(* ===== verification/GraphFacts.v ===== *)
(** * The reasoning graph: what a traversal returns

    The recursive query walks simple paths; its members are exactly the nodes
    within the depth bound and the edges on such paths.  Following the cursors
    of a query gives every member once. *)

From S2P Require Import Prelude.
From S2P Require Import PyDecimal.
From S2P Require Import Sha256.
From S2P Require Import Clock.
From S2P Require Import Json.
From S2P Require Import JsonLoads.
From S2P Require Import Symbolic.
From S2P Require Import ConsensusPorts.
From S2P Require Import Ledger.
From S2P Require Import Cursor.
From S2P Require Import ReasoningGraph.
Import Graph.

(** ** Simple paths *)

Section paths.
Variable q : query.
Variable g : graph.

(** One edge the query may use, from [u] to [v]. *)
Definition hop_by (e : GraphEdge) (u v : uuid) : Prop :=
  e ∈ gd_edges g /\ eligible q e = true /\ next_node (qu_direction q) e u = Some v.
Definition hop (u v : uuid) : Prop := exists e, hop_by e u v.

(** A simple path from [r], with all its nodes. *)
Inductive trail (r : uuid) : list uuid -> uuid -> Prop :=
| trail_root : trail r [r] r
| trail_step p u v : trail r p u -> hop u v -> v ∉ p -> trail r (p ++ [v]) v.

Lemma trail_end r p v : trail r p v -> v ∈ p /\ r ∈ p /\ (0 < length p)%nat.
Proof.
  induction 1 as [|p u v _ (_ & Hr & Hp) _ _].
  - split; [left|split; [left|apply Nat.lt_0_succ]].
  - rewrite length_app. split; [set_solver|]. split; [set_solver|cbn; lia].
Qed.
┄┄┄┄┄┄┄┄┄┄
How to complete this task: Look back at the data above. Transcribe exactly the lines starting at the line that contains "(** One edge" and ending at the line that contains "Inductive trail (r".

Task response:
(** One edge the query may use, from [u] to [v]. *)
Definition hop_by (e : GraphEdge) (u v : uuid) : Prop :=
  e ∈ gd_edges g /\ eligible q e = true /\ next_node (qu_direction q) e u = Some v.
Definition hop (u v : uuid) : Prop := exists e, hop_by e u v.

(** A simple path from [r], with all its nodes. *)
Inductive trail (r : uuid) : list uuid -> uuid -> Prop :=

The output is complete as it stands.